Investment banking portal «Financial News» (behind paywall) tracked Orcel's journey at UBS, illustrating that he remains the same dyed-in-the-wool investment banker that he was before joining UBS.
And that is a problem for UBS – and for CEO Ermotti: investment banking doesn't fit the story that the bank wants to sell to investors of a huge wealth manager which is well-capitalized, reliable, low-risk and a stable source of revenue.
Ermotti Peeved
UBS' valuation shows this day in and day out: the price-to-book ratio, or the value allotted to a stock by investors in relation to its book value, is shy of 1.2x. Julius Baer stands at 2.4x, while Vontobel reaches 2.4x.
The market is telegraphing that it still sees UBS as a bank with higher risks than those of traditional private banks like Julius Baer, or asset managers like Blackrock. This infuriates Ermotti, who seems to view it as a repudiation of his tireless work to restore UBS' luster after the financial crisis.

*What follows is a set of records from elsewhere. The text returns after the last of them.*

Lemma forward_packet_sends s id packet l now a b ssrc q t :
  sfu_wf s -> 12 <= l <= len packet -> sends s id packet l a b ssrc q t ->
  exists s' q' t',
    sfu_forward_packet (Some s) (Some id) (Some packet) l now =
      Ok (s', forward_events s a now ssrc q t (take (Z.to_nat l) packet) all_slots,
          len (receivers s a now ssrc t all_slots)) /\
    stream_at s' a b q' t' /\
    forall j, 0 <= j < SFU_MAX_PARTICIPANTS ->
      nth0 (st_current_layer_by_receiver t') j = layer_after s a now t j /\
      nth0 (st_last_layer_switch_us_by_receiver t') j = switch_time_after s a now t j.
Proof.
  intros Hwf Hl [Hf Hp Hq Hb Ht]. unfold sfu_forward_packet.
  replace (l <? 12) with false by lia. rewrite Hf. cbn [mbind res_bind]. rewrite Hp, Hq.
  cbn [mbind res_bind]. rewrite Hb.
  destruct (forward_counted s a b q t l) as (s1 & q1 & E1 & Hat1 & Hkf & Hkd & Had & Hsl);
    [done|].
  rewrite E1. cbn [mbind res_bind].
  rewrite rd_slice_in_range by lia. rewrite drop_0. cbn [mbind res_bind].
  set (t1 := count_stream t 1 0 l) in *. set (data := take _ packet).
  destruct (forward_loop_spec (Z.to_nat SFU_MAX_PARTICIPANTS) s1 a b now q1 t1 0 s1 q1 t1
    ssrc data l) as (s' & q' & t' & E & Hp' ); [by apply progress_start|done|done|].
  rewrite E. cbn [mbind res_bind].
  assert (Hv : forall j, 
    slot_events q1 data (sf_enable_bandwidth_adaptation s1) now a ssrc t1 j (slot s1 j) =
    slot_events q data (sf_enable_bandwidth_adaptation s) now a ssrc t j (slot s j) /\
    receives (sf_enable_bandwidth_adaptation s1) now a ssrc t1 j (slot s1 j) =
    receives (sf_enable_bandwidth_adaptation s) now a ssrc t j (slot s j) /\
    layer_after s1 a now t1 j = layer_after s a now t j /\
    switch_time_after s1 a now t1 j = switch_time_after s a now t j).
  { intros j. destruct (receiver_view s s1 a now ssrc t j q data Had (Hsl j)) as (V1 & V2 & V3 & V4).
    split; [|split; [by rewrite Had|done]]. rewrite <- V1. rewrite Had.
    unfold slot_events. rewrite Hkf, Hkd. done. }
  exists (add_totals s' 1 l 0), q', t'. split; [|split].
  - apply Ok_pair; [f_equal|].
    + unfold forward_events. apply list_bind_ext; [intros j; apply Hv|done].
    + f_equal. apply list_filter_iff. intros j. by destruct (Hv j) as (_ & -> & _).
  - destruct Hp' as [[] _ _]. split; [by apply sfu_wf_totals|done..].
  - intros j Hj. destruct Hp' as [_ _ Hl']. destruct (Hl' j) as [-> ->].
    unfold SFU_MAX_PARTICIPANTS in Hj.
    replace ((0 <=? j) && (j <? 0 + Z.of_nat (Z.to_nat SFU_MAX_PARTICIPANTS))) with true
      by (unfold SFU_MAX_PARTICIPANTS; lia).
    destruct (Hv j) as (_ & _ & V). done.
Qed.

(* ------------------------------------------------------------------ *)
(** ** Every operation keeps the table well formed *)

Lemma free_slot_spec ps i j :
  free_slot ps i = Some j ->
  exists k p, j = i + Z.of_nat k /\ ps !! k = Some p /\ truth (pt_active p) = false.
Proof.
  revert i. induction ps as [|p ps IH]; intros i H; [done|]. cbn in H.
  destruct (truth (pt_active p)) eqn:E; cbn in H.
  - apply IH in H as (k & q & -> & Hk & Hq). exists (S k), q. split; [lia|done].
  - injection H as <-. exists 0%nat, p. split; [lia|done].
Qed.

Lemma sfu_wf_count s c ps :
  sfu_wf s -> len ps = SFU_MAX_PARTICIPANTS -> Forall participant_wf ps ->
  c = active_count ps -> c <= sf_max_participants s ->
  sfu_wf (set_count (set_participants s ps) c).
Proof. intros [? ? ? [_ ?]] ? ? ? ?. constructor; cbn; auto. Qed.

Lemma sfu_add_participant_wf s id :
  sfu_wf s -> exists s' ev r, sfu_add_participant (Some s) (Some id) = Ok (s', ev, r) /\ sfu_wf s'.
Proof.
  intros Hwf. unfold sfu_add_participant.
  destruct (bool_decide (id = ""%string)); [by eauto|].
  destruct (64 <=? _); [by eauto|].
  destruct (find_participant_spec s id Hwf) as (r & -> & _). cbn [mbind res_bind].
  destruct r; [by eauto|].
  destruct (Z.leb_spec (sf_max_participants s) (sf_participant_count s)); [by eauto|].
  rewrite take_ge by (pose proof (fwf_slots s Hwf); unfold len in *; lia).
  destruct (free_slot _ 0) as [j|] eqn:Ej; [|by eauto].
  apply free_slot_spec in Ej as (k & p & -> & Hk & Hp).
  rewrite Z.add_0_l. pose proof (lookup_lt_Some _ _ _ Hk).
  rewrite upd_Ok by (unfold len; lia). cbn [mbind res_bind].
  do 3 eexists. split; [done|]. rewrite Nat2Z.id. apply sfu_wf_count; [done| | | |].
  - rewrite len_insert. apply Hwf.
  - apply Forall_insert; [apply Hwf|]. constructor; [constructor|done].
  - rewrite (active_count_insert _ _ _ _ Hk), Hp, (fwf_count s Hwf). cbn. lia.
  - lia.
Qed.

Lemma sfu_remove_participant_wf s id :
  sfu_wf s -> exists s' ev r, sfu_remove_participant (Some s) (Some id) = Ok (s', ev, r) /\ sfu_wf s'.
Proof.
  intros Hwf. unfold sfu_remove_participant.
  destruct (find_participant_spec s id Hwf) as (r & -> & Hr). cbn [mbind res_bind].
  destruct r as [j|]; [|by eauto]. destruct Hr as (Hj & p & Hp & Ha & _).
  unfold with_participant. rewrite Hp. cbn [mbind res_bind].
  rewrite upd_Ok by (by apply rd_bounds in Hp). cbn [mbind res_bind].
  do 3 eexists. split; [done|]. apply rd_lookup in Hp as [_ Hp].
  apply sfu_wf_count; [done| | | |].
  - rewrite len_insert. apply Hwf.
  - apply Forall_insert; [apply Hwf|].
    destruct (Forall_lookup_1 _ _ _ _ (fwf_participants s Hwf) Hp). by constructor.
  - rewrite (active_count_insert _ _ _ _ Hp), Ha. cbn. rewrite (fwf_count s Hwf). lia.
  - cbn. pose proof (fwf_max s Hwf). lia.
Qed.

«At the end of the day, what we are is not the most expensive…investment bank, we are the cheapest asset gatherer in the world,» the UBS boss complained recently. With respect, some might see it the other way: Ermotti is in denial about the reality of the bank he has lovingly transformed for the last five years.
More Dramatic Step?
Investment banking is still an enormous part of UBS, responsible for nearly one-third of the bank's overall revenue. The unit still also requires a steady dose of costly capital: balance sheet assets still stand at 890 billion Swiss francs.
To be sure, UBS is aware that its investment bank still soaks up much valuable capital – and its effect on return on equity. «Financial News» quotes analysts complaining about UBS' practice of booking considerable equity in its corporate center, instead of in its business divisions, to flatter its investment banking returns in particular.
At the end of last year, UBS pledged to change the way it reports its returns, doling out 25 percent more equity to its investment bank – a step in the right direction.
To be valued as a wealth manager by investors, UBS would have to more drastic action than it has – cut ties to investment banking altogether. Ermotti is unlikely to address this elephant in the room, meaning he will simply have to live with UBS' valuation.